TLR5 agonist rflagellin: A novel agent that reduces GvHD while protects allo-HSCT recipients from CMV infection
Annual Summit on Cell Signaling, Cell Therapy and Cancer Therapeutics
September 27-28, 2017 Chicago, USA

Mohammad S Hossain

Emory University, USA
Caprico Biotechnologies, USA

Posters & Accepted Abstracts: J Stem Cell Res Ther

Abstract:

The major causes of mortality in cancer patients treated with allogeneic hematopoietic stem cell transplantation (allo-HSCT) are graft vs. host disease (GvHD), opportunistic infections and disease relapse. Clinically, approximately 30-40% and 50-60% of longterm survivors of allo-HSCT develop acute GvHD and chronic GvHD, respectively. GvHD is caused by donor T cells and initiated by inflammatory cytokines. Prophylactic pharmacological immunosuppression can limit the incidence and severity of GvHD, but increases the risks of opportunistic infection and relapse. A long-standing goal has been to develop novel therapies that protect alloHSCT recipients from GvHD without global immuno-suppression. Toward this end, we have tested the effect of flagellin, a TLR5 agonist extracted from bacterial flagella, on GvHD in murine allo-HSCT models. We observed that flagellin administration (3 hours before irradiation and 24 hours after allo-HSCT) protected recipients from GvHD while preserving complete donor T cell chimerism and anti-viral immunity. The proliferation and activation of donor T cells, and serum pro-inflammatory cytokines were reduced significantly in flagellin-treated recipients compared with PBS-treated recipients.
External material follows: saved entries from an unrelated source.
(** * CatHerder: the generate / execute / repair loop of [catHerder.py]

    A shallow embedding of [catHerder.py].  Python strings are [string]s
    (one [ascii] per character), Python integers are [Z], the file system
    is a finite map from paths to contents, and everything the script does
    to the outside world (model requests, [exec], [input], [print], file
    writes) is threaded through an explicit [World] by a small
    state-and-exception monad.

    The environment is scripted: the world carries the lines the user will
    type, the replies the model will send and the outcomes the executions
    will have, and each call takes the next one.  Quantifying over worlds
    quantifies over everything the environment can do.  Two things are taken
    for granted: a file opened for writing can be written, and a reply of
    the model has a text content. *)

From Stdlib Require Import ZArith Ascii String.
From stdpp Require Import base option list strings pretty gmap.

Local Open Scope Z_scope.

(** ** Python string primitives *)

Module PyStr.

(** [len(s)] as a Python integer. *)
Definition len (s : string) : Z := Z.of_nat (String.length s).

(** [s.startswith(sub)] *)
Fixpoint starts_with (sub s : string) : bool :=
  match sub, s with
  | EmptyString, _ => true
  | String a sub', String b s' => if Ascii.eqb a b then starts_with sub' s' else false
  | String _ _, EmptyString => false
  end.

(** [s[n:]] for a natural [n]. *)
Fixpoint drop (n : nat) (s : string) : string :=
  match n, s with
  | O, _ => s
  | S n', String _ s' => drop n' s'
  | S _, EmptyString => EmptyString
  end.

(** [s[:n]] for a natural [n]. *)
Fixpoint take (n : nat) (s : string) : string :=
  match n, s with
  | O, _ => EmptyString
  | S n', String a s' => String a (take n' s')
  | S _, EmptyString => EmptyString
  end.

(** Offset of the first occurrence of [sub] in [s], scanning left to right. *)
Fixpoint first_occurrence (sub s : string) : option nat :=
  if starts_with sub s then Some O
  else match s with
       | EmptyString => None
       | String _ s' => S <$> first_occurrence sub s'
       end.

(** How Python turns a slice bound into an offset in [0, len]: a negative
    bound counts from the end, and everything is clamped. *)
Definition clamp (n i : Z) : Z :=
  if i <? 0 then Z.max (i + n) 0 else Z.min i n.
(** * Accident and emergency simulation: a discrete-event model of
      [accident_and_emergency_sim.py]

    The script drives SimPy: an [Environment] (clock and event heap), one
    [Resource] (the department's attendance capacity) and two generator
    functions, [Person.visit_a_and_e] and
    [AccidentEmergencyDepartment.process_patient].  SimPy is imported by the
    script, so its [Environment], [Process], [Timeout] and [Resource] are
    modelled here the way the library runs them:

    - the heap holds tuples (time, priority, event id, event) and [step] pops
      the least one; [URGENT] is 0 and [NORMAL] is 1;
    - [env.process(g)] schedules an [Initialize] event, [URGENT], delay 0;
    - [env.timeout(d)] raises [ValueError] when [d < 0] and otherwise
      schedules itself, [NORMAL], delay [d];
    - an exhausted generator schedules its own [Process] event, [NORMAL];
    - [Resource.request()] appends to [put_queue] and runs [_trigger_put];
      [Resource.release(r)] removes [r] from [users] at once and schedules a
      [Release] event whose callback is [_trigger_put];
    - a process that yields an event is resumed when that event is popped.

    Simulated time is a Python float; it is modelled by exact rationals and
    the random draws are supplied by an oracle indexed by the number of draws
    made so far.  The theorems are about this exact arithmetic: where a
    float sum rounds, a recorded duration can differ from the exact one in
    its last bits, so durations are compared with zero and with each other,
    never with the exact value of a draw. *)

From Stdlib Require Import List ZArith QArith Qround Lia Lqa Bool String
  Permutation Sorted Arith.
Import ListNotations.

Set Implicit Arguments.

(** ** Constants of the script *)

Definition december_2022_attendence : Q := 2283000.
Definition uk_population : Q := 67100000.
Definition mean_monthly_attendence_per_person : Q :=
  december_2022_attendence / uk_population.
Definition seconds_in_month : Q := 60 * 60 * 24 * (365 / 12).
(** * BI-System: the dual-backend table models and the filter proxy

    A shallow embedding of [src/data_models.py]: the two table models
    ([PandasTableModel], [PolarsTableModel]) and [SortFilterProxyModel],
    together with the Python built-ins they call (string methods, [float],
    format specifications, [datetime.strptime]/[strftime]).

    Conventions.
    - Python [str] is modelled as [string], a sequence of bytes: the text is
      UTF-8 encoded, and the character classes used by the built-ins
      (digits, white space, letter case) are the ASCII ones.
    - Python [float] is IEEE-754 binary64, modelled by [spec_float] with
      precision 53 and maximal exponent 1024; every operation rounds to
      nearest, ties to even, exactly as the hardware does.
    - Python exceptions are values of [exn]; a computation that may raise
      returns [res A].  [try ... except] is [try_except]. *)

From Stdlib Require Import ZArith List Ascii String Lia Bool.
From Stdlib Require Import Sorting.Permutation.
From Stdlib Require Import Floats.SpecFloat.
From Stdlib Require DecimalString DecimalPos DecimalN.
From stdpp Require Import gmap strings list.

Local Open Scope string_scope.
Local Open Scope Z_scope.

(** ** Exceptions and the result monad *)

Module Py.

(** The subclasses of [Exception] raised by the operations modelled below. *)
Inductive exn : Type :=
| ValueError
| TypeError
| AttributeError
| IndexError
| KeyError
| OverflowError.

Definition exn_eqb (a b : exn) : bool :=
  match a, b with
  | ValueError, ValueError | TypeError, TypeError
  | AttributeError, AttributeError | IndexError, IndexError
  | KeyError, KeyError | OverflowError, OverflowError => true
  | _, _ => false
  end.

Inductive res (A : Type) : Type :=
| Ret (a : A)
| Raise (e : exn).
Arguments Ret {A} a.
Arguments Raise {A} e.

Definition bind {A B} (c : res A) (k : A -> res B) : res B :=
  match c with
  | Ret a => k a
  | Raise e => Raise e
  end.

#[global] Instance res_bind : MBind res := fun A B k c => bind c k.
#[global] Instance res_ret : MRet res := fun A a => Ret a.

(** [try: body except (classes): handler].  [classes] lists the caught
    exception classes. *)
Definition try_except {A} (body : res A) (classes : list exn) (handler : res A)
  : res A :=
  match body with
  | Ret a => Ret a
  | Raise e => if existsb (exn_eqb e) classes then handler else Raise e
  end.

(** [try: body except Exception: handler]: every [exn] is an [Exception]. *)
Definition try_except_Exception {A} (body : res A) (handler : res A) : res A :=
  match body with
  | Ret a => Ret a
  | Raise _ => handler
  end.

(** ** Strings *)

Definition is_digit (c : ascii) : bool :=
  let n := N_of_ascii c in ((48 <=? n) && (n <=? 57))%N.

Definition digit_val (c : ascii) : Z := Z.of_N (N_of_ascii c) - 48.

(** ASCII white space as the C function [Py_ISSPACE] sees it after
    [float] has mapped the Unicode separators 0x1c..0x1f to a blank. *)
Definition is_space (c : ascii) : bool :=
  let n := N_of_ascii c in
  ((n =? 32) || ((9 <=? n) && (n <=? 13)) || ((28 <=? n) && (n <=? 31)))%N.

Definition lower_ascii (c : ascii) : ascii :=
  let n := N_of_ascii c in
  if ((65 <=? n) && (n <=? 90))%N then ascii_of_N (n + 32) else c.

(** [s.lower()] *)
Fixpoint lower (s : string) : string :=
  match s with
  | EmptyString => EmptyString
  | String c t => String (lower_ascii c) (lower t)
  end.

(** [s.replace(c, '')] for a one-character [c] *)
Fixpoint remove_char (c : ascii) (s : string) : string :=
  match s with
  | EmptyString => EmptyString
  | String d t => if Ascii.eqb c d then remove_char c t else String d (remove_char c t)
  end.

(** [needle in hay] *)
Fixpoint contains (needle hay : string) : bool :=
  String.prefix needle hay ||
  match hay with
  | EmptyString => false
  | String _ t => contains needle t
  end.

Fixpoint lstrip (s : string) : string :=
  match s with
  | String c t => if is_space c then lstrip t else s
  | EmptyString => EmptyString
  end.

Definition rstrip (s : string) : string :=
  String.rev (lstrip (String.rev s)).

Definition strip (s : string) : string := rstrip (lstrip s).

(** [x in [t1, ..., tn]] for strings *)
Definition str_in (x : string) (l : list string) : bool :=
  existsb (String.eqb x) l.

(** ** Floats: IEEE-754 binary64 *)

Definition prec : Z := 53.
Definition emax : Z := 1024.

Abbreviation float := spec_float.

Definition inf : float := S754_infinity false.
Definition neg_inf : float := S754_infinity true.
Definition nan : float := S754_nan.

Definition is_nan (f : float) : bool :=
  match f with S754_nan => true | _ => false end.

(** [a <= b] and [a != b] on floats: NaN is below nothing, above nothing
    and different from everything. *)
Definition float_le (a b : float) : bool := SFleb a b.
Definition float_ne (a b : float) : bool := negb (SFeqb a b).

Definition float_sub (a b : float) : float := SFsub prec emax a b.
Definition float_add (a b : float) : float := SFadd prec emax a b.
Definition float_mul (a b : float) : float := SFmul prec emax a b.
Definition float_div (a b : float) : float := SFdiv prec emax a b.
Definition float_abs (a : float) : float := SFabs a.

(** The float nearest to the integer [z] (exact below 2^53). *)
Definition float_of_Z (z : Z) : float := binary_normalize prec emax z 0 false.

(** The float nearest to [(-1)^neg * m * 10^e10], as the correctly rounded
    decimal-to-binary conversion of CPython ([_Py_dg_strtod]) gives it;
    too large a magnitude yields an infinity, too small a zero. *)
Definition float_of_decimal (neg : bool) (m : Z) (e10 : Z) : float :=
  match m with
  | Z0 => S754_zero neg
  | Zneg _ => S754_nan
  | Zpos p =>
      if 0 <=? e10
      then binary_normalize prec emax (cond_Zopp neg (m * 10 ^ e10)) 0 neg
      else SFdiv prec emax (S754_finite neg p 0)
                           (S754_finite false (Z.to_pos (10 ^ (- e10))) 0)
  end.

(** *** [float(s)] for a string [s] *)

(** CPython first removes the underscores, and refuses one that is not
    between two digits ([_Py_string_to_number_with_underscores]).  [prev]
    is the previous character, if any. *)
Fixpoint strip_underscores (prev : option ascii) (s : string) : option string :=
  match s with
  | EmptyString =>
      match prev with
      | Some "_"%char => None
      | _ => Some EmptyString
      end
  | String c t =>
      if Ascii.eqb c "_" then
        match prev with
        | Some p => if is_digit p then strip_underscores (Some c) t else None
        | None => None
        end
      else
        match prev with
        | Some "_"%char =>
            if is_digit c
            then option_map (String c) (strip_underscores (Some c) t)
            else None
        | _ => option_map (String c) (strip_underscores (Some c) t)
        end
  end.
Using allo-HSCT radiation chimeras previously engrafted with TLR5 knockout hematopoietic cells, we have shown that interaction between flagellin and TLR5 expressed on both host hematopoietic and epithelial cells is required to maximum reduction of GvHD. Recombinant flagellin (rflagellin) has been tested as vaccine adjuvant in a number of clinical trials against influenza infection and diarrhea and has been found to be safe for use in humans. A cGMP grade recombinant flagellin variant CBLB502 (rflagellin) is exceptionally stable and less toxic than native flagellin also protected allo-HSCT recipients from GvHD while preserving donor T cell chimerism and anti-viral immunity. These data indicate that rflagellin can be used as a novel drug to control GvHD without global immuno-suppression, and thereby will enhance post-transplant immune reconstitution to prevent tumor relapse and opportunistic infections.